_ABOUT THIS TASK_.
All of the records should be given back exactly and in full.

[[ RECORD EXCERPTS, beginning ]]

(** [x ≤ a / 2 ^ k] and [a ≤ n * c] give [x / c ≤ n / 2 ^ k]. *)
Lemma d_div_le x c k a n : d_le x k a → 0 < c < 2 ^ 53 → a ≤ n * c → n < 2 ^ 53 → 0 ≤ k ≤ 1074 →
  d_le (d_div x (d_of_Z c)) k n.
Proof.
  intros Hx Hc Ha Hn Hk.
  assert (A0 : 0 ≤ a) by (destruct x as [|? |  |[] ? ?]; try done; by apply dle_nonneg in Hx).
  assert (N0 : 0 ≤ n) by nia.
  destruct (d_of_Z_exact c Hc) as (my & -> & Ey & Dy).
  destruct (Zdigits2_spec c ltac:(lia)) as [D1 D2].
  assert (D : Zdigits2 c ≤ 53).
  { destruct (Z.le_gt_cases (Zdigits2 c) 53) as [|G]; [done|exfalso].
    assert (2 ^ 53 ≤ 2 ^ (Zdigits2 c - 1)) by (apply Z.pow_le_mono_r; lia). lia. }
  set (ey := Zdigits2 c - 53) in *. replace (53 - Zdigits2 c) with (- ey) in Ey by lia.
  unfold d_div. destruct x as [s1| | |[] mx ex]; try done.
  cbn [SFdiv]. apply (proj1 (d_le_finite _ _ _ _)) in Hx. unfold SFdiv_core_binary. rewrite Dy.
  set (e' := Z.min _ (ex - ey)). set (s := ex - ey - e'). assert (S0 : 0 ≤ s) by lia.
  replace (match s with Z0 => _ | Zpos _ => _ | Zneg _ => _ end) with (Z.pos mx * 2 ^ s).
  2: { destruct s; [lia|by rewrite Z.shiftl_mul_pow2|lia]. }
  pose proof (Z_div_mod (Z.pos mx * 2 ^ s) (Z.pos my) ltac:(lia)) as DM.
  destruct (Z.div_eucl (Z.pos mx * 2 ^ s) (Z.pos my)) as [q r]. destruct DM as [DM1 DM2].
  assert (P : 0 < 2 ^ s) by (apply Z.pow_pos_nonneg; lia). assert (Q0 : 0 ≤ q) by nia.
  assert (H : dle (Z.pos mx) (ex - ey + k) (n * Z.pos my)).
  { rewrite Ey, Z.mul_assoc. replace (ex - ey + k) with (ex + k + - ey) by lia.
    apply dle_scale; [lia|lia|].
    revert Hx. unfold dle. assert (0 < 2 ^ Z.max 0 (- (ex + k))) by (apply Z.pow_pos_nonneg; lia).
    intros Hx. etrans; [exact Hx|]. apply Z.mul_le_mono_nonneg_r; lia. }
  assert (E' : e' + k ≤ 0).
  { assert (My := proj2 (Zdigits2_spec (Z.pos my) ltac:(lia))). rewrite Dy in My.
    assert (B : n * Z.pos my < 2 ^ 106).
    { change (2 ^ 106) with (2 ^ 53 * 2 ^ 53). apply Z.mul_lt_mono_nonneg; lia. }
    pose proof (dle_digits (Z.pos mx) _ _ 106 ltac:(lia) ltac:(lia) B H).
    unfold e', fexp, emin. lia. }
  assert (H' : dle (Z.pos mx * 2 ^ s) (e' + k) (n * Z.pos my)).
  { apply dle_shift; [done|]. by replace (e' + k + s) with (ex - ey + k) by lia. }
  cbn [xorb]. apply round_aux_le; [done|done|done|].
  destruct (new_location (Z.pos my) r) eqn:L.
  - apply new_location_exact in L; [|lia]. subst r. cbn [loc_le].
    apply (dle_cancel _ (Z.pos my)); [lia|]. revert H'. apply dle_mono. lia.
  - cbn [loc_le]. split; [done|]. assert (r ≠ 0).
    { intros ->. by rewrite (proj2 (new_location_exact (Z.pos my) 0 ltac:(lia)) eq_refl) in L. }
    apply dle_neg; [done|]. apply dle_neg in H'; [|done]. nia.
Qed.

[[ RECORD EXCERPTS, end ]]

_RESULT OF THIS EXERCISE_.
(** [x ≤ a / 2 ^ k] and [a ≤ n * c] give [x / c ≤ n / 2 ^ k]. *)
Lemma d_div_le x c k a n : d_le x k a → 0 < c < 2 ^ 53 → a ≤ n * c → n < 2 ^ 53 → 0 ≤ k ≤ 1074 →
  d_le (d_div x (d_of_Z c)) k n.
Proof.
  intros Hx Hc Ha Hn Hk.
  assert (A0 : 0 ≤ a) by (destruct x as [|? |  |[] ? ?]; try done; by apply dle_nonneg in Hx).
  assert (N0 : 0 ≤ n) by nia.
  destruct (d_of_Z_exact c Hc) as (my & -> & Ey & Dy).
  destruct (Zdigits2_spec c ltac:(lia)) as [D1 D2].
  assert (D : Zdigits2 c ≤ 53).
  { destruct (Z.le_gt_cases (Zdigits2 c) 53) as [|G]; [done|exfalso].
    assert (2 ^ 53 ≤ 2 ^ (Zdigits2 c - 1)) by (apply Z.pow_le_mono_r; lia). lia. }
  set (ey := Zdigits2 c - 53) in *. replace (53 - Zdigits2 c) with (- ey) in Ey by lia.
  unfold d_div. destruct x as [s1| | |[] mx ex]; try done.
  cbn [SFdiv]. apply (proj1 (d_le_finite _ _ _ _)) in Hx. unfold SFdiv_core_binary. rewrite Dy.
  set (e' := Z.min _ (ex - ey)). set (s := ex - ey - e'). assert (S0 : 0 ≤ s) by lia.
  replace (match s with Z0 => _ | Zpos _ => _ | Zneg _ => _ end) with (Z.pos mx * 2 ^ s).
  2: { destruct s; [lia|by rewrite Z.shiftl_mul_pow2|lia]. }
  pose proof (Z_div_mod (Z.pos mx * 2 ^ s) (Z.pos my) ltac:(lia)) as DM.
  destruct (Z.div_eucl (Z.pos mx * 2 ^ s) (Z.pos my)) as [q r]. destruct DM as [DM1 DM2].
  assert (P : 0 < 2 ^ s) by (apply Z.pow_pos_nonneg; lia). assert (Q0 : 0 ≤ q) by nia.
  assert (H : dle (Z.pos mx) (ex - ey + k) (n * Z.pos my)).
  { rewrite Ey, Z.mul_assoc. replace (ex - ey + k) with (ex + k + - ey) by lia.
    apply dle_scale; [lia|lia|].
    revert Hx. unfold dle. assert (0 < 2 ^ Z.max 0 (- (ex + k))) by (apply Z.pow_pos_nonneg; lia).
    intros Hx. etrans; [exact Hx|]. apply Z.mul_le_mono_nonneg_r; lia. }
  assert (E' : e' + k ≤ 0).
  { assert (My := proj2 (Zdigits2_spec (Z.pos my) ltac:(lia))). rewrite Dy in My.
    assert (B : n * Z.pos my < 2 ^ 106).
    { change (2 ^ 106) with (2 ^ 53 * 2 ^ 53). apply Z.mul_lt_mono_nonneg; lia. }
    pose proof (dle_digits (Z.pos mx) _ _ 106 ltac:(lia) ltac:(lia) B H).
    unfold e', fexp, emin. lia. }
  assert (H' : dle (Z.pos mx * 2 ^ s) (e' + k) (n * Z.pos my)).
  { apply dle_shift; [done|]. by replace (e' + k + s) with (ex - ey + k) by lia. }
  cbn [xorb]. apply round_aux_le; [done|done|done|].
  destruct (new_location (Z.pos my) r) eqn:L.
  - apply new_location_exact in L; [|lia]. subst r. cbn [loc_le].
    apply (dle_cancel _ (Z.pos my)); [lia|]. revert H'. apply dle_mono. lia.
  - cbn [loc_le]. split; [done|]. assert (r ≠ 0).
    { intros ->. by rewrite (proj2 (new_location_exact (Z.pos my) 0 ltac:(lia)) eq_refl) in L. }
    apply dle_neg; [done|]. apply dle_neg in H'; [|done]. nia.
Qed.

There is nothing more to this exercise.